Videoconferencing has got to be one of the toughest mass-market consumer applications and services to do well. There are some huge inherent challenges in solving this problem, which have stumped large teams of the best-and-brightest developers in the business.

I think back to when I first started using laptop- and mobile device-based videoconferencing regularly, in the fall of 2015 when I joined Uprising Technology, which was housed in the 1871 incubator center in Chicago. We initially used Google Hangouts, Google’s free consumer videoconferencing service, because free was the perfect price for a bootstrapped startup company. The quality was terrible: audio was regularly distorted, video froze, participants and calls were dropped. Some of this was exasperated by the spotty Wi-Fi coverage at 1871, which was housed in a very old building with lots of barriers, the Merchandise Mart, and which fed into a Comcast “business” internet access connection. It became so bad that Uprising’s CEO would stay home if she needed to have a better quality videoconference for an important call with clients or a potential investor. We ended up switching to Zoom’s paid videoconferencing service, and leaving 1871 for WeWork facilities that could provide better Internet service. Our videoconferencing experience improved, but there were still issues.

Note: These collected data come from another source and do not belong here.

(* ===== verification/SubjectPolicy.v ===== *)
(** * The policy of a subject

    [services/subject_policy.py] with [services/subject_server_override_codec.py]
    and the emergency override of [services/provider_recovery.py]: the
    effective mode of a subject under routing, administrator and user, its
    binding to a path and a VPN target, the enriched subject, which modes may
    be asked for, and the two override tables with their expiry. *)
From stdpp Require Import base list strings pretty gmap sorting.
From Stdlib Require Import ZArith Lia Ascii.
From S2P Require Import Prelude PyStr PyVal SubjectTaxonomy DockerPolicy ScopedEgress ScopedReadiness NftSets DataplanePreflight.

Open Scope string_scope.
Open Scope Z_scope.
Open Scope list_scope.

(** ** Constants *)

Definition ADMIN_MODES_BY_SUBJECT_TYPE : list (string * list string) :=
  [("lan", ["global"; "direct"; "selective"; "vpn"; "disabled"]);
   ("external_network_client", ["global"; "direct"; "selective"; "vpn"; "disabled"]);
   ("tailscale", ["global"; "direct"; "selective"; "vpn"; "disabled"]);
   ("tailscale_node", ["global"; "direct"; "selective"; "vpn"; "disabled"]);
   ("explicit_external_client", ["enabled"; "direct"; "selective"; "vpn"; "disabled"]);
   ("xray", ["enabled"; "direct"; "selective"; "vpn"; "disabled"]);
   ("host", ["direct"; "vpn"; "disabled"]);
   ("docker", ["direct"; "vpn"; "disabled"]);
   ("fwrouter", ["direct"])].

Definition USER_MODES : list string := ["direct"; "selective"; "vpn"].
Definition SERVER_TARGET_KIND : string := "server".
Definition VPN_AUTO_TARGET_KIND : string := "vpn_auto".
(** The answers; the head of the list is the request itself, [None] is an exception. *)
Class Outside := {
  watchdog_module : list action -> py (option dict);
  routing_state : list action -> py (option dict);
  bypass_enabled : list action -> py bool;
  scoped_subjects : list action -> py bool;
  convergence_status : list action -> py dict;
  dataplane_adapter : list action -> dict;
  updated_module : list action -> py (option dict);
  logged : list action -> py unit;
  clock : list action -> datetime;
  uuid_hex : list action -> string;
  counter_rows : list action -> list snapshot;
  decision_digest : pyval -> string;
  recent_check : list action -> py (option dict);
  topology : list action -> py (option dict);
  (** [Some None]: ValueError, KeyError or TypeError. *)
  captured_fence : list action -> py (option fence);
  controller_state : list action -> py dict;
  probed : list action -> py (option dict);
  refreshed : list action -> py dict;
  reselected : list action -> py (option dict);
  health_refreshed : list action -> py (option dict);
  failed_over : list action -> py dict;
  initially_selected : list action -> py dict;
  (** [provider_recovery.py], which works on the durable state too. *)
  provider_recovery : list action -> M (option dict);
  verified_reentry : list action -> M dict;
  (** [_REENTRY.get()]. *)
  in_reentry : bool;
}.

Record flow := Flow {
  f_watch : world;
  (** [_WATCHDOG_TRAFFIC_FAILURE_CANDIDATE] of [watchdog.py]. *)
  f_copy : option dict;
  (** The snapshot attributes of the controller in use. *)
  f_fence : fence;
  f_asked : list action;
}.

Abbreviation F := (st flow).

(** An operation on the durable state. *)
Definition watch {A} (m : M A) : F A := fun s =>
  let '(r, w) := m (f_watch s) in (r, Flow w (f_copy s) (f_fence s) (f_asked s)).

Definition ask {A} (a : action) (answer : list action -> py A) : F A := fun s =>
  let asked := a :: f_asked s in (answer asked, Flow (f_watch s) (f_copy s) (f_fence s) asked).

(** The same for an answer that works on the durable state. *)
Definition ask_watch {A} (a : action) (answer : list action -> M A) : F A := fun s =>
  let asked := a :: f_asked s in
  let '(r, w) := answer asked (f_watch s) in (r, Flow w (f_copy s) (f_fence s) asked).

Definition get_copy : F (option dict) := s ← st_get; mret (f_copy s).
Definition set_copy (c : option dict) : F unit := st_modify (fun s => Flow (f_watch s) c (f_fence s) (f_asked s)).
Definition get_fence : F fence := s ← st_get; mret (f_fence s).
Definition set_fence (g : fence) : F unit := st_modify (fun s => Flow (f_watch s) (f_copy s) g (f_asked s)).

(** ** Values *)

(** [d[k]], [v.get(k)], [v or {}] of a value that may be no dict. *)
Definition py_item (k : string) (v : pyval) : py pyval := match v with VDict d => dict_lookup k d | _ => None end.
Definition py_get (k : string) (v : pyval) : py pyval := match v with VDict d => Some (dget k d) | _ => None end.
Definition or_empty (v : pyval) : py dict := if truthy v then as_dict v else Some [].

(** A dict display: a later value of a key replaces an earlier one. *)
Definition dict_of (items : dict) : dict := dmerge [] items.

Section Deps.
Context `{ReprContainer} `{WatchdogSettings} `{Outside}.

(** [str(d.get(k) or "")]. *)
Definition field_text (k : string) (d : dict) : string := py_str (por (dget k d) (VStr "")).

(** [str(v or "").strip() or None]. *)
Definition text_or_none (v : pyval) : option string := or_none (py_strip (py_str (por v (VStr "")))).

(** ** The wrappers of [watchdog.py] *)

Definition _update_watchdog_module (runtime_state status_text : string) (error_code error_message : pyval) : F (option dict) :=
  ask (UpdateModule runtime_state status_text error_code error_message) updated_module.

Definition _write_watchdog_decision_log (level event_type message : string) (result : dict) (error_code : pyval) : F unit :=
  ask (DecisionLog level event_type message result error_code) logged.

Definition _write_watchdog_operational_event (event_type level message : string) (details : dict) : F unit :=
  ask (OperationalEvent event_type level message details) logged.

Definition _utc_now : F datetime := ask ReadClock (fun asked => Some (clock asked)).

Definition uuid4_hex : F string := ask NewUuid (fun asked => Some (uuid_hex asked)).

Definition _watchdog_adapter_subject (adapter : dict) (routing : option dict) : option string :=
  let source := match dget "source" adapter with VDict d => d | _ => [] end in
  match or_none (py_strip (py_str (por (por (dget "system_id" source) (dget "module" source)) (VStr "")))) with
  | Some s => Some s
  | None => text_or_none (dget "active_auto_server_id" (default [] routing))
  end.

Definition routing_mode (routing : option dict) : string :=
  let state := default [] routing in
  py_str (por (por (dget "desired_mode" state) (dget "applied_mode" state)) (VStr "direct")).

(** An operation of [watchdog_failure_state] on the copy of [watchdog.py].  The
    clock is asked before the operation, which may not come to use it. *)
Definition with_copy {A} (m : M A) : F A :=
  c ← get_copy;
  _ ← watch (set_traffic_failure_candidate c);
  result ← watch m;
  c ← watch get_traffic_failure_candidate;
  _ ← set_copy c;
  mret result.

Definition _reset_watchdog_traffic_failure_candidate : F unit :=
  _ ← set_copy None; watch reset_traffic_failure_candidate.

Definition _reset_watchdog_stalled_traffic_failure_candidate : F unit := with_copy reset_stalled_traffic_failure_candidate.

Definition _watchdog_traffic_failure_confirmation (active_server_id : option string) (traffic_signal : dict)
    (confirm_seconds : Z) (path : option string) : F dict :=
  now ← _utc_now;
  with_copy (traffic_failure_confirmation _parse_timestamp active_server_id traffic_signal confirm_seconds path now).

Definition _watchdog_active_quality_degraded_confirmation (active_server_id : option string)
    (active_check traffic_signal : dict) (path : option string) : F dict :=
  now ← _utc_now;
  with_copy (active_quality_degraded_confirmation _parse_timestamp active_server_id active_check traffic_signal
    watchdog_active_quality_confirm_seconds watchdog_active_quality_bad_checks watchdog_active_quality_window_checks
    watchdog_active_quality_window_bad_checks path now "active_quality_degraded" true).

Definition _watchdog_idle_active_failure_confirmation (active_server_id : option string)
    (active_check traffic_signal : dict) (path : option string) : F dict :=
  now ← _utc_now;
  with_copy (idle_active_failure_confirmation _parse_timestamp active_server_id active_check traffic_signal
    watchdog_active_quality_confirm_seconds watchdog_active_quality_bad_checks watchdog_active_quality_window_checks
    watchdog_active_quality_window_bad_checks path now).

Definition _watchdog_active_quality_recovery_confirmation (active_server_id : option string) (traffic_signal : dict)
    (path : option string) : F dict :=
  now1 ← _utc_now;
  now2 ← _utc_now;
  with_copy (active_quality_recovery_confirmation active_server_id traffic_signal watchdog_active_quality_recovery_checks
    watchdog_active_quality_window_checks path now1 now2).

Definition _watchdog_idle_probe_due (active_server_id : option string) (interval_seconds : Z) : F dict :=
  now ← _utc_now; watch (idle_probe_due _parse_timestamp active_server_id interval_seconds now).

Definition _watchdog_failover_cooldown_status : F dict :=
  now ← _utc_now; watch (failover_cooldown_status _parse_timestamp now).

Definition _record_watchdog_successful_failover (path previous_target_id selected_target_id : option string) : F (option dict) :=
  now ← _utc_now;
  state ← watch (record_successful_failover path previous_target_id selected_target_id watchdog_failover_cooldown_seconds now);
  mret (option_map state_dict state).

Definition _watchdog_active_quality_degraded (active_check : option dict) : bool :=
  active_quality_degraded watchdog_active_quality_max_latency_ms (vdict active_check).

Definition _watchdog_degraded_active_check (active_check : dict) : dict :=
  degraded_active_check watchdog_active_quality_max_latency_ms active_check.

(** ** The traffic signal as the flows get it *)

Definition sample_dict (s : sample) : pyval :=
  VDict [("counter_key", vopt (s_counter_key s)); ("subject_id", vopt (s_subject_id s));
         ("collected_at", VStr (s_collected_at s)); ("rx_delta", VInt (s_rx_delta s)); ("tx_delta", VInt (s_tx_delta s));
         ("activity_observed", VBool (s_activity_observed s)); ("metadata", VDict (s_metadata s))].

Definition observation_dict (o : current_observation) : dict :=
  let head := [("path_state", VStr (co_path_state o)); ("tx_observed", VBool (co_tx_observed o));
               ("rx_observed", VBool (co_rx_observed o)); ("authoritative_tx_delta", VInt (co_authoritative_tx_delta o));
               ("authoritative_rx_delta", VInt (co_authoritative_rx_delta o));
               ("response_source", VStr (co_response_source o)); ("correlation_seconds", VInt (co_correlation_seconds o))] in
  match co_tx_observed_at o with
  | None => head ++ [("decision_id", vopt (co_decision_id o))]
  | Some at_ =>
      head ++ [("tx_observed_at", VStr at_); ("rx_observed_at", vopt (co_rx_observed_at o));
               ("decision_id", vopt (co_decision_id o)); ("tx_samples", VList (co_tx_samples o));
               ("rx_samples", VList (co_rx_samples o))]
  end.

Definition signal_dict (s : traffic_signal) : dict :=
  let deltas name (p : Z * Z) := [(name +:+ "_rx_delta", VInt p.1); (name +:+ "_tx_delta", VInt p.2)] in
  [("observed", VBool (ts_observed s)); ("window_seconds", VInt (ts_window_seconds s));
   ("source", VStr "traffic_counter_snapshots"); ("checked_samples_count", VInt (ts_checked_samples_count s));
   ("ignored_samples_count", VInt (ts_ignored_samples_count s)); ("active_samples_count", VInt (ts_active_samples_count s));
   ("latest_samples_count", VInt (ts_latest_samples_count s));
   ("window_active_samples_count", VInt (ts_window_active_samples_count s))]
  ++ deltas "total" (ts_total s) ++ deltas "dataplane" (ts_dataplane s) ++ deltas "adapter" (ts_adapter s)
  ++ deltas "latest" (ts_latest s) ++ deltas "latest_dataplane" (ts_latest_dataplane s)
  ++ deltas "latest_adapter" (ts_latest_adapter s)
  ++ [("authoritative_rx_delta", VInt (ts_authoritative_rx_delta s));
      ("authoritative_tx_delta", VInt (ts_authoritative_tx_delta s));
      ("authoritative_response_source", VStr (ts_authoritative_response_source s));
      ("response_observed", VBool (ts_response_observed s)); ("outbound_observed", VBool (ts_outbound_observed s));
      ("traffic_stalled", VBool (ts_traffic_stalled s)); ("path_state", VStr (ts_path_state s));
      ("decision_id", vopt (ts_decision_id s)); ("current_observation", VDict (observation_dict (ts_current_observation s)));
      ("last_collected_at", vopt (ts_last_collected_at s));
      ("last_collected_age_seconds", vint (ts_last_collected_age_seconds s)); ("fresh", VBool (ts_fresh s));
      ("authoritative", VBool (ts_fresh s));
      ("signal_authority", VStr (if ts_fresh s then "authoritative" else "unavailable"));
      ("safe_for_watchdog_auto", VBool (ts_fresh s)); ("samples", VList (map sample_dict (ts_samples s)));
      ("ignored_samples", VList (map sample_dict (ts_ignored_samples s)))].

Videoconferencing is a real-time, low-latency application, unlike many other applications that people use. A real-time application must run exactly as fast as time itself, no faster or slower. It doesn’t do any good to play another participant’s video and audio stream at double speed, although some people listen to podcasts at double speed, and it is clearly bad to slow down a participant’s video and audio stream to half speed. When you are in a videoconference and a participant's video or audio speeds up or slows down, it is because the videoconferencing application is trying to recover from a situation that has caused that participant’s stream to get out-of-sync with the actual progression of time. As with many of the challenges I’m describing here, if you know what the challenges are, you can actually see them happening during a typical videoconference.

How does this even work?

There are real-time operating systems that can prioritize tasks and help ensure that an application is more likely to run in real-time, and not gain or lose time like a bad clock. VxWorks is real-time operating system that I’ve used earlier in my career, and which has been used by NASA on various spacecraft. The computer and device operating systems used by consumers (Windows, MacOS, iOS, Android) are not real-time operating systems, but they are multitasking operating systems that allow other tasks and applications to run concurrently, which is not a good thing for the videoconferencing application. By the way, that list of operating systems presents another challenge for a company attempting to develop a videoconferencing service: a native application will need to be written for each operating system plus the Web (to run inside a browser), to maximize the addressable market. Apple, the most valuable company on the planet, has shied away from this challenge: their videoconferencing application, Facetime, runs only on their own operating systems, MacOS and iOS.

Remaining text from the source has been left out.